L'autre jour, j'entendais une grosse clinique à Nantes dire que malgré le déficit que ça entrainerait elle aimerait proposer des IVG… mais elle n'a pas l'autorisation. Qu'on m'explique pourquoi ! Je tombe de la lune. Cet établissement fait 4.000 accouchements et est obligé d'envoyer les IVG vers le CHU. N'importe quoi ! Sur cette question, on marche sur la tête.

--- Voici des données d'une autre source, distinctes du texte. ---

(** [pkg/kernel/stage.go:184-216] stage.stopWait: the error of the stage *)
Definition stage_error (o : map_order string moduleState) (st : stage) : option kernel_error :=
  let err := match cfn st with
             | Dying (Some err) => if is_canceled err then st_err st else Some err
             | Dying None | Alive => None
             end in
  if match err with None => true | Some err => is_stopping err end then
    match head (List.filter (λ kv, match ms_err kv.2 with Some e => significant e | None => false end)
                  (enum o (modules st))) with
    | Some (_, ms) => ms_err ms
    | None => err
    end
  else err.

(** [pkg/kernel/stage.go:184-216] stage.stopWait after the coffin has finished *)
Definition stop_concluded (o : map_order string moduleState) (st : stage) : stage :=
  {| poisoned := poisoned st; st_spawner := st_spawner st; st_running := st_running st; cfn := cfn st;
     st_err := stage_error o st; terminated := true; modules := modules st |}.

(** [pkg/kernel/kernel.go:167-177] whether a stage failed *)
Definition hasErr (st : stage) : bool :=
  match st_err st with Some err => negb (is_stopping err) | None => false end.

(** [pkg/kernel/kernel.go:167-177] the exit code of a graceful shutdown *)
Definition conclude (k : kernel) : kernel :=
  if decide (map_Forall (λ _ st, hasErr st = false) (stages k)) then setExitCode ExitCodeOk k else k.

(** [pkg/kernel/kernel.go:421-430] what kernel.signalOnceAllStagesDone waits for *)
Definition allStagesStopped (k : kernel) : Prop := map_Forall (λ _ st, terminated st = true) (stages k).

(** [pkg/kernel/kernel.go:432-443] what kernel.waitAllStagesDone waits for: the
    context of a stage is done when its coffin is dying *)
Definition allStagesDone (k : kernel) : Prop := map_Forall (λ _ st, cfn st ≠ Alive) (stages k).

(** ** Transitions *)

(** [pkg/kernel/kernel.go:108-183] the transitions of the goroutines of a kernel
    that runs, and of its environment *)
Inductive step : kernel → kernel → Prop :=
(* the main goroutine *)
| step_run_stage k i rest st :
    main k = Boot (i :: rest) → stages k !! i = Some st → poisoned st = false →
    step k (with_main (WaitHealthy i rest) (alter_stage run_stage i k))
| step_run_twice k i rest st :
    main k = Boot (i :: rest) → stages k !! i = Some st → poisoned st = true →
    step k (with_main Up (Stop k))
| step_healthy k i rest :
    main k = WaitHealthy i rest → step k (with_main (Boot rest) k)
| step_unhealthy k i rest :
    main k = WaitHealthy i rest → step k (with_main Up (Stop k))
| step_up k : main k = Boot [] → step k (with_main Up k)
| step_all_dying k :
    main k = Up → allStagesDone k →
    step k (with_main WaitStopped (Stop k))
| step_stopped k :
    main k = WaitStopped → allStagesStopped k →
    step k (with_main Leaving (conclude k))
| step_leave k : main k = Leaving → step k (with_main (Closing (exitCode k)) k)
| step_close k code :
    main k = Closing code → step k (with_main Done (callExitHandler code k))
| step_close_failed k code :
    main k = Closing code →
    step k (with_main Done (callExitHandler (exitCode (setExitCode ExitCodeErr k))
                              (setExitCode ExitCodeErr k)))
(* the goroutine that starts a stage's modules *)
| step_spawn k i n st ms :
    stages k !! i = Some st → st_spawner st = Spawning → modules st !! n = Some ms →
    ms_phase ms = Idle → step k (alter_module (at_phase Running) i n k)
| step_spawned k i st :
    stages k !! i = Some st → st_spawner st = Spawning →
    map_Forall (λ _ ms, ms_phase ms ≠ Idle) (modules st) →
    step k (alter_stage (with_spawner Spawned true) i k)
| step_spawner_ends k i st :
    stages k !! i = Some st → st_spawner st = Spawned →
    step k (alter_stage (λ st, goroutine_ends None (with_spawner SpawnerDone (st_running st) st)) i k)
(* the goroutine of a module *)
| step_module_exits k i n st ms err :
    stages k !! i = Some st → modules st !! n = Some ms → ms_phase ms = Running →
    step k (alter_module (module_exits err) i n k)
| step_module_reports k i n st ms :
    stages k !! i = Some st → modules st !! n = Some ms → ms_phase ms = Exited →
    step k (module_reports i n ms k)
| step_module_stops k i n st ms :
    stages k !! i = Some st → modules st !! n = Some ms → ms_phase ms = Stopping →
    step k (alter_module (at_phase Returning) i n (Stop k))
| step_module_ends k i n st ms :
    stages k !! i = Some st → modules st !! n = Some ms → ms_phase ms = Returning →
    step k (alter_stage (λ st, goroutine_ends (ms_err ms) (with_module (at_phase Terminated) n st)) i k)
(* the goroutine of Stop *)
| step_stop_kill k i l st :
    stop_todo k = Some (i :: l, false) → stages k !! i = Some st → st_running st = true →
    step k (with_stop (i :: l, true)
              (alter_stage (λ st, with_cfn (Kill (Some ErrKernelStopping) (cfn st)) st) i k))
| step_stop_wait k o i l st :
    stop_todo k = Some (i :: l, true) → stages k !! i = Some st → all_finished st = true →
    step k (with_stop (l, false) (alter_stage (stop_concluded o) i k))
(* the environment *)
| step_canceled k i st :
    stages k !! i = Some st →
    step k (alter_stage (λ st, with_cfn (Kill (Some context_canceled) (cfn st)) st) i k)
| step_signal k : step k (Stop k)
| step_kill_timeout k :
    killer_armed k = true → ¬ allStagesStopped k →
    step k (forceExit k)
| step_force_signal k : stopping k = true → step k (forceExit k)
| step_forced k : forcing k = true → step k (forced k).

Je ne veux pas non plus que l'IVG devienne un marché et soit considérée comme une contraception. Je voudrais qu'elle soit disponible en urgence et payée correctement, avec un contrôle de qualité. Mais allonger le délai, c'est la dernière des choses à faire ! Je découvre que parfois la politique amène à faire des propositions qui ne sont pas dans l'intérêt des administrés, pour des questions d'affichage et de communication. On veut montrer qu'on fait des choses pour le droit des femmes alors que ça va dégrader la condition des femmes.

 

 

Délais légaux : ce qui est autorisé en France et en Europe
En France, d’après une note du ministère de la Santé, l’IVG médicamenteuse peut être effectuée en cabinet de ville jusqu’à la fin de la 5e semaine de grossesse, soit 7 semaines d'aménorrhée. Dans un établissement de santé toutefois, l’interruption de grossesse médicamenteuse est possible jusqu’à la 7e semaine de grossesse (9 semaines d'aménorrhée). L’IVG instrumentale (par dilatation du col et aspiration du contenu de l'utérus), exclusivement réalisée dans un hôpital ou une clinique, peut quant à elle être effectuée jusqu’à la fin de la 12e semaine de grossesse (14 semaines d'aménorrhée).
A l’étranger, les délais légaux peuvent être bien différents de ceux appliqués dans notre pays où, rappelons-le, l’IVG est remboursée à 100% par l'Assurance maladie depuis 2013. Si l’Allemagne, l’Italie, la Belgique ou encore la Grèce limitent eux aussi le délai légal d’interruption volontaire de grossesse à 12 semaines, délai le plus répandu en Europe, l’Espagne et l’Autriche l’autorisent jusqu’à la 14e semaine, soit la durée que suggère Albane Gaillot. En Suède, les femmes peuvent avorter jusqu’à la 18e semaine de grossesse. Les Pays-Bas et le Royaume-Uni demeurent les pays d’Europe où le délai légal d'avortement est le plus long, respectivement jusqu’à la 22e semaine et jusqu’à la 24e semaine.
A contrario, d’autres pays restent très stricts par rapport à la pratique voire remettent en cause ce droit, comme la Pologne qui  ne l’autorise qu’en cas de malformation du fœtus, de viol, d’inceste ou de danger grave pour la santé de la femme enceinte. La pratique est totalement interdite à Malte, en Andorre, à Saint-Marin et au Vatican.
L.C.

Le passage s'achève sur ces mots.